Chitosan as an Immunomodulating Adjuvant on T-Cells and Antigen-Presenting Cells in Herpes Simplex Virus Type 1 Infection.

Herpes disease caused by herpes simplex virus type 1 (HSV-1) is an intractable condition. It is a major concern in public health. Our purpose of this study was to verify the function of chitosan as an adjuvant for immune regulation specifically under herpes simplex virus type 1 (HSV-1) infection. Ahead of HSV infection, chitosan, heat inactivated green fluorescent protein expressing HSV (G-HSV), and a combination of chitosan and G-HSV were used to pretreat ICR mice followed by HSV-1 infection.
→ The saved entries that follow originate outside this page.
(* ===== verification/JoernMapperSpec.v ===== *)
(** * What the mapper emits

    The graph does not depend on the order of the export's arrays; it is the
    export, renumbered by position; the walk is the recursive preorder and
    ends when no node has two AST parents. *)
From stdpp Require Import base tactics list gmap sets strings.
From Stdlib Require Import ZArith Lia Sorted.
From S2P Require Import Prelude PyData Sha256 Ordering PyDict Json Cpg PyText JsonParse CpgTarball JoernMapper.

Open Scope Z_scope.
Open Scope list_scope.
Open Scope py_scope.

(** ** Loops over permuted lists *)

Lemma mapO_split {A B} (f : A -> outcome B) l : (exists r, mapO f l = Ok r) \/ (exists e, mapO f l = Raise e).
Proof. destruct (mapO f l); eauto. Qed.

(** The keys decide the order, and only [KeyError] can be raised. *)
Lemma sorted_by_perm {A K} (leb : K -> K -> bool) (key : A -> outcome K) l l' : TotalLe leb ->
  (forall x e, key x = Raise e -> e = KeyError) ->
  (forall x y k k', key x = Ok k -> key y = Ok k' -> leb k k' = true -> leb k' k = true -> x = y) ->
  l ≡ₚ l' -> sorted_by leb key l = sorted_by leb key l'.
Proof.
  intros HT Herr Hinj Hp. unfold sorted_by. set (f := fun x => k ⇐ key x; Ok (k, x)).
  assert (He : forall x e, f x = Raise e -> e = KeyError).
  { unfold f. intros x e. destruct (key x) as [k|e'] eqn:E; [done|]. intros [= <-]. by eapply Herr. }
  assert (Hkeyed : forall r, mapO f l = Ok r -> forall p, p ∈ r -> key p.2 = Ok p.1).
  { intros r Hr%mapO_Forall2 p Hin. apply list_elem_of_lookup in Hin as [i Hi].
    destruct (Forall2_lookup_r _ _ _ _ _ Hr Hi) as (x & _ & Hx). unfold f in Hx. apply obind_Ok in Hx as (k & Hk & [= <-]). exact Hk. }
  destruct (mapO f l) as [r|e] eqn:E.
  - destruct (mapO_perm f l l' r Hp E) as (r' & -> & P). cbn. do 2 f_equal. apply py_sorted_perm_on; [exact (on_key_total fst leb _)| |done].
    intros [k x] [k' y] Hx Hy. pose proof (Hkeyed r eq_refl _ Hx) as K1. pose proof (Hkeyed r eq_refl _ Hy) as K2. cbn in *.
    intros L1 L2. pose proof (Hinj _ _ _ _ K1 K2 L1 L2) as ->. congruence.
  - destruct (mapO f l') as [r'|e'] eqn:E'.
    + destruct (mapO_perm f l' l r' (symmetry Hp) E') as (r & Er & _). congruence.
    + apply mapO_Raise in E as (x & _ & ->%He). by apply mapO_Raise in E' as (y & _ & ->%He).
Qed.

Lemma sorted_by_Ok {A K} (leb : K -> K -> bool) (key : A -> outcome K) l :
  (forall x, x ∈ l -> exists k, key x = Ok k) -> exists s, sorted_by leb key l = Ok s.
Proof.
  intros H. unfold sorted_by. destruct (mapO _ l) as [r|e] eqn:E; [by eexists|].
  apply mapO_Raise in E as (x & Hx & Ex). destruct (H x Hx) as [k Hk]. by rewrite Hk in Ex.
Qed.

Lemma sorted_by_perm_of {A K} (leb : K -> K -> bool) (key : A -> outcome K) l s : sorted_by leb key l = Ok s -> s ≡ₚ l.
Proof.
  unfold sorted_by. intros H. obind_inv. subst s. rewrite py_sorted_perm. apply mapO_Forall2 in H as F. clear H.
  induction F as [|x [k y] l r Hx F IH]; [done|]. obind_inv. cbn. simplify_eq. by constructor.
Qed.

(** ** The nodes by id *)

#[export] Instance node_key_total : TotalLe node_key_leb := pair_leb_total (pair_leb (pair_leb str_leb Z.leb) Z.leb) str_leb _ _.
#[export] Instance node_key_anti : AntiLe node_key_leb := pair_leb_anti (pair_leb (pair_leb str_leb Z.leb) Z.leb) str_leb _ _.
#[export] Instance emission_key_total : TotalLe emission_key_leb := pair_leb_total (pair_leb (pair_leb str_leb Z.leb) Z.leb) Z.leb _ _.
#[export] Instance emission_key_anti : AntiLe emission_key_leb := pair_leb_anti (pair_leb (pair_leb str_leb Z.leb) Z.leb) Z.leb _ _.

Lemma dict_set_new {V} (d : list (pystr * V)) k v : k ∉ d.*1 -> dict_set d k v = d ++ [(k, v)].
Proof.
  induction d as [|[k' w] d IH]; cbn; [done|]. rewrite not_elem_of_cons. intros [H1 H2]. unfold str_eqb. rewrite bool_decide_false by done.
  by rewrite IH.
Qed.

Definition with_id (n : RawJoernNode) : outcome (pystr * RawJoernNode) := match rn_id n with Some i => Ok (i, n) | None => Raise KeyError end.

(** With distinct ids, the dict is the list of the nodes with their ids. *)
Lemma index_nodes l : NoDup (map rn_id l) -> foldO index_raw [] l = mapO with_id l.
Proof.
  assert (G : forall l (d : Nodes), NoDup (map rn_id l) -> (forall n i, n ∈ l -> rn_id n = Some i -> i ∉ d.*1) ->
    foldO index_raw d l = (r ⇐ mapO with_id l; Ok (d ++ r))).
  { clear l. induction l as [|n l IH]; intros d Hnd Hd; cbn; [by rewrite app_nil_r|]. cbn in Hnd. apply NoDup_cons in Hnd as [Hn Hnd].
    unfold index_raw at 1, with_id at 1. destruct (rn_id n) as [i|] eqn:Ei; [|done]. cbn [obind].
    rewrite dict_set_new by (by apply (Hd n); [left|]). rewrite IH; [|done|].
    - destruct (mapO with_id l); cbn; [|done]. by rewrite <-app_assoc.
    - intros m j Hm Hj. rewrite fmap_app, elem_of_app. cbn. intros [Hin| ->%list_elem_of_singleton]; [by eapply (Hd m); [right| |]|].
      apply Hn. rewrite <-Hj. by apply list_elem_of_fmap_2. }
  intros Hnd. rewrite G; [by destruct (mapO with_id l)|done|set_solver].
Qed.

Lemma with_id_nodes l d : mapO with_id l = Ok d -> map Some d.*1 = map rn_id l /\ d.*2 = l.
Proof.
  intros H%mapO_Forall2. induction H as [|n p l d Hp _ [IH1 IH2]]; [done|]. unfold with_id in Hp. destruct (rn_id n) eqn:E; [|done].
  injection Hp as <-. cbn. by rewrite IH1, IH2, E.
Qed.

Lemma with_id_NoDup l d : NoDup (map rn_id l) -> mapO with_id l = Ok d -> NoDup d.*1.
Proof. intros Hnd [E _]%with_id_nodes. rewrite <-E in Hnd. by apply NoDup_fmap_1 in Hnd. Qed.

(** Dicts that hold the same, in any order *)
Definition same_nodes (d d' : Nodes) : Prop := NoDup d.*1 /\ d ≡ₚ d'.

Lemma index_nodes_perm l l' : NoDup (map rn_id l) -> l ≡ₚ l' ->
  (exists d d', foldO index_raw [] l = Ok d /\ foldO index_raw [] l' = Ok d' /\ same_nodes d d') \/
  (foldO index_raw [] l = Raise KeyError /\ foldO index_raw [] l' = Raise KeyError).
Proof.
  intros Hnd Hp. assert (Hnd' : NoDup (map rn_id l')) by (by rewrite <-Hp). rewrite !index_nodes by done.
  assert (He : forall k e, mapO with_id k = Raise e -> e = KeyError).
  { intros k e (x & _ & Hx)%mapO_Raise. unfold with_id in Hx. destruct (rn_id x); congruence. }
  destruct (mapO with_id l) as [d|e] eqn:E.
  - left. destruct (mapO_perm _ _ _ _ Hp E) as (d' & E' & P). exists d, d'. split; [done|]. split; [done|]. exact (conj (with_id_NoDup _ _ Hnd E) P).
  - right. destruct (mapO with_id l') as [d'|e'] eqn:E'.
    + destruct (mapO_perm _ _ _ _ (symmetry Hp) E') as (d & Ed & _). congruence.
    + by rewrite (He _ _ E), (He _ _ E').
Qed.

Section same.
Context (d d' : Nodes) (Hd : same_nodes d d').

Lemma same_node_at nid : raw_at d nid = raw_at d' nid.
Proof. destruct Hd as [Hnd Hp]. unfold raw_at. by rewrite (dict_get_perm d d' nid Hnd Hp). Qed.

Lemma same_has nid : has_node d nid = has_node d' nid.
Proof. destruct Hd as [Hnd Hp]. unfold has_node. by rewrite (dict_get_perm d d' nid Hnd Hp). Qed.

Lemma node_key_error dd file x e : _node_sort_key dd file x = Raise e -> e = KeyError.
Proof. unfold _node_sort_key, raw_at. destruct (dict_get dd x); cbn; congruence. Qed.

Lemma node_key_last dd file x k : _node_sort_key dd file x = Ok k -> k.2 = x.
Proof. unfold _node_sort_key. intros H. obind_inv. by subst k. Qed.

Lemma sorted_by_ext {A K} (leb : K -> K -> bool) (key key' : A -> outcome K) l : (forall x, key x = key' x) -> sorted_by leb key l = sorted_by leb key' l.
Proof. intros H. unfold sorted_by. f_equal. induction l as [|x l IH]; cbn; [done|]. by rewrite H, IH. Qed.

Lemma same_siblings file l l' : l ≡ₚ l' -> sort_siblings d file l = sort_siblings d' file l'.
Proof.
  intros Hp. unfold sort_siblings. transitivity (sorted_by node_key_leb (_node_sort_key d file) l').
  - apply sorted_by_perm; [exact _|apply node_key_error| |done]. intros x y k k' Kx Ky L1 L2.
    assert (k = k') as <- by (by apply (leb_anti (leb := node_key_leb))). apply node_key_last in Kx, Ky. congruence.
  - apply sorted_by_ext. intros x. unfold _node_sort_key. by rewrite same_node_at.
Qed.
End same.

(** ** The AST edges *)

Definition ast_edges (es : list RawJoernEdge) : list RawJoernEdge := List.filter (fun e => str_eqb (re_kind e) AST) es.
Definition children_of (es : list RawJoernEdge) (nid : pystr) : list pystr :=
  map re_dst (List.filter (fun e => str_eqb (re_src e) nid) (ast_edges es)).

Definition grounded (d : Nodes) (e : RawJoernEdge) : bool := has_node d (re_src e) && has_node d (re_dst e).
Using flow cytometric analysis, the frequencies of T-cells, monocytes, dendritic cells (DCs), and natural killer (NK) cells were analyzed by surface expression of CD4, CD8, CD14, CD11c, NK1.1, and DX5 cells. In HSV infected mice, chitosan treatment significantly increased the frequencies of CD4 T-cells (33.6 ± 5.78%) compared to those in the control group (24.02 ± 12.47%, = 0.05). The frequencies of DC and NK cells were also significantly different between chitosan treated mice and control mice. In addition, anti-HSV IgG antibody was downregulated in chitosan treated mice. These results suggest that chitosan is a potential modulator or immune stimulator as an adjuvant in HSV-1 infected mice.